_YOUR OBJECTIVE_
Only one stretch of the data is wanted: the line containing "- cbn. rewrite Hg2.", the line containing "Theorem download_end_to_end gzip", and every line between them, copied exactly.

--- WORKING DATA ---

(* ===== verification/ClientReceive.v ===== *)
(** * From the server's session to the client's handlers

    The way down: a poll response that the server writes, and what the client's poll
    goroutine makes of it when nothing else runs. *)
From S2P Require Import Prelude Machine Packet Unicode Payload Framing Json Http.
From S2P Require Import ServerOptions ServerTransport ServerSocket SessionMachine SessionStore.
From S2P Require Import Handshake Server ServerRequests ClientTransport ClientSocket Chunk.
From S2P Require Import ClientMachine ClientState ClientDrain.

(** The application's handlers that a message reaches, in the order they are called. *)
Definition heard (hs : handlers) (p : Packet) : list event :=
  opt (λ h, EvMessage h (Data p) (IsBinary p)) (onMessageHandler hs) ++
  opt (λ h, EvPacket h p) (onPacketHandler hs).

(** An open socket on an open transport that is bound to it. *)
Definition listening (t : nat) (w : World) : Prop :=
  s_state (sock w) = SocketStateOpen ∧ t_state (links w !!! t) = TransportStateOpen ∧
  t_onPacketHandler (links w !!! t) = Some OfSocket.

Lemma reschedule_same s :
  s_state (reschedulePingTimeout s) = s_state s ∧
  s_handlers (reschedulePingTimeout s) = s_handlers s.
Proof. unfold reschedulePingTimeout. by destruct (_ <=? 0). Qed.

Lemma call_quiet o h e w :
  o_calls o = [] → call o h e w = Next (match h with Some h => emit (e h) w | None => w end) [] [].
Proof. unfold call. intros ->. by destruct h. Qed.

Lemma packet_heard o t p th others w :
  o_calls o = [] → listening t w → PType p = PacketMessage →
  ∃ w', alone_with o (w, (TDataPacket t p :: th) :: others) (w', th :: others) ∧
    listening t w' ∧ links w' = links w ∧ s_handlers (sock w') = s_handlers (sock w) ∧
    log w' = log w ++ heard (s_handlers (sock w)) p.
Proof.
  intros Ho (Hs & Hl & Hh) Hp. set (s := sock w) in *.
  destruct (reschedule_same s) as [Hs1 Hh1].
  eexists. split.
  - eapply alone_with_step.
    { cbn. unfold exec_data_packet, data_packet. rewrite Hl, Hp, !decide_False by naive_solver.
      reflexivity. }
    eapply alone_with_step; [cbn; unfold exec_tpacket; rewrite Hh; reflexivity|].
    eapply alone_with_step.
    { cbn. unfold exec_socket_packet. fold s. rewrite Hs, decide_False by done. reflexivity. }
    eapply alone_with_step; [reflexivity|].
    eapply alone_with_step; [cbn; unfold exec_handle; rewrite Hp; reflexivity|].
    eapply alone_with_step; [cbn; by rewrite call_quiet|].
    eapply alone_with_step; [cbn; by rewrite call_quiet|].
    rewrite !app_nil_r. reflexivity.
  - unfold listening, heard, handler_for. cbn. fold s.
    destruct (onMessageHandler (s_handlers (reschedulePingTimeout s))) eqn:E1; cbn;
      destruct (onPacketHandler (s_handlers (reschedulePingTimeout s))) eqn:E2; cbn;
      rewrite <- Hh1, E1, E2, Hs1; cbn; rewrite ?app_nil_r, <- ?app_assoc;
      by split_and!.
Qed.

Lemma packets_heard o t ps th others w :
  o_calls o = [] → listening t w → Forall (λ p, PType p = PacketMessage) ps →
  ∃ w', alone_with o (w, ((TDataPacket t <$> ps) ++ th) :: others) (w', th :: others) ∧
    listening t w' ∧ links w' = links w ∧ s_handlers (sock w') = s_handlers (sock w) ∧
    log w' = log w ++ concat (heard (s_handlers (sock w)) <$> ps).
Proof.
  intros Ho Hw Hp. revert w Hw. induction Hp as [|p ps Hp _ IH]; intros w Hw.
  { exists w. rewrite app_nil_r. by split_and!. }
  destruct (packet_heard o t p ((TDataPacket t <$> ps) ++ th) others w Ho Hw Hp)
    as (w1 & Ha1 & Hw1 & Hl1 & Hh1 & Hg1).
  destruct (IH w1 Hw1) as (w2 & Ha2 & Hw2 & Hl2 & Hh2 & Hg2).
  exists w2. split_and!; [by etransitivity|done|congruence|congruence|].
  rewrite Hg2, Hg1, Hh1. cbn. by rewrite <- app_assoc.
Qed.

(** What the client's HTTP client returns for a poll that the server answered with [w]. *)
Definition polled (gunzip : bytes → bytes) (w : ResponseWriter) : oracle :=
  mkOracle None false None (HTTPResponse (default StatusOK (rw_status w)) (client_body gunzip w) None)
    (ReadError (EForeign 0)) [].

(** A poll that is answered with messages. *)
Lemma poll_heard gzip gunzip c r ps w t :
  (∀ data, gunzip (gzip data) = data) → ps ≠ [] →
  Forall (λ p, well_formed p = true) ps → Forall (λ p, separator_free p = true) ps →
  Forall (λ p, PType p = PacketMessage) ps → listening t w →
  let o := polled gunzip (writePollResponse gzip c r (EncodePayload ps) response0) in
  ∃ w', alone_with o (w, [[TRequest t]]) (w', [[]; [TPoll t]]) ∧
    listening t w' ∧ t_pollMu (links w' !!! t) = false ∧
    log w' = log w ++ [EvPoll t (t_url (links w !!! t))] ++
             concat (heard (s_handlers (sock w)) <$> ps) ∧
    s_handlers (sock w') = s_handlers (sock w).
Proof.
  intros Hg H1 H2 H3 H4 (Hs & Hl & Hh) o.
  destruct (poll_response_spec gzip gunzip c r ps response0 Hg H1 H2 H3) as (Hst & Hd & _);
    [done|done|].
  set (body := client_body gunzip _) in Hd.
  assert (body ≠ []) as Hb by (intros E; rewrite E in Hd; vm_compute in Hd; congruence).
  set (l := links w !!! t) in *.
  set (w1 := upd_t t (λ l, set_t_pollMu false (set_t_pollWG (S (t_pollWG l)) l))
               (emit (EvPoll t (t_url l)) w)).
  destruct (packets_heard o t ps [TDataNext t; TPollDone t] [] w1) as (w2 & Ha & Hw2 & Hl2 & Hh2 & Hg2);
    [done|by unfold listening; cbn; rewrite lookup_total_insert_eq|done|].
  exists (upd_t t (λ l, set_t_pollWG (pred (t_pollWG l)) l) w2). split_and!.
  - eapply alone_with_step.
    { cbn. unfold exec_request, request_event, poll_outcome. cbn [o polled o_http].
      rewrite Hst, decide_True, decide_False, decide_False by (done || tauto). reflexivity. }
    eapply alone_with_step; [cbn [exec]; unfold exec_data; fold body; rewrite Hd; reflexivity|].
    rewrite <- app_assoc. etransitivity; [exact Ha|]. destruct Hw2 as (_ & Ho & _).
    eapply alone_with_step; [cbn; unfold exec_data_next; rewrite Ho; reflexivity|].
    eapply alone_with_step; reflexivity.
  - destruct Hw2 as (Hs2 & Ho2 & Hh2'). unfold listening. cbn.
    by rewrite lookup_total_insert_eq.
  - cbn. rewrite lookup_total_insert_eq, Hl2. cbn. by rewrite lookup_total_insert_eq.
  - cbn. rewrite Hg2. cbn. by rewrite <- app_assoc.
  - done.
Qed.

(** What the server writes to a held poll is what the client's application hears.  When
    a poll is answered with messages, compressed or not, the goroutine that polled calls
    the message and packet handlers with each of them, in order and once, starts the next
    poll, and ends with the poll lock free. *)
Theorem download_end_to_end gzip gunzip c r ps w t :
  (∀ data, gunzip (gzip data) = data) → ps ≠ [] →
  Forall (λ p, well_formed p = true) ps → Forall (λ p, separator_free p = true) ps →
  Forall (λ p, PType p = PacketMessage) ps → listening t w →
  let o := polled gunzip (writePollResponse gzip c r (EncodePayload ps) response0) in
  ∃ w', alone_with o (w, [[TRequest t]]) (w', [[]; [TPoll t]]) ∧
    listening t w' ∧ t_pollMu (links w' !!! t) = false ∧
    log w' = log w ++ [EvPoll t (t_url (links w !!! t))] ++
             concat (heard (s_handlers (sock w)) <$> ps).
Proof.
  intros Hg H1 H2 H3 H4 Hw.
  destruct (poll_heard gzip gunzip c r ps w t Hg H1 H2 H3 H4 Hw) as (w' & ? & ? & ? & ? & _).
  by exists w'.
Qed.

---

_REPLY TO THE TASK_
  - cbn. rewrite Hg2. cbn. by rewrite <- app_assoc.
  - done.
Qed.

(** What the server writes to a held poll is what the client's application hears.  When
    a poll is answered with messages, compressed or not, the goroutine that polled calls
    the message and packet handlers with each of them, in order and once, starts the next
    poll, and ends with the poll lock free. *)
Theorem download_end_to_end gzip gunzip c r ps w t :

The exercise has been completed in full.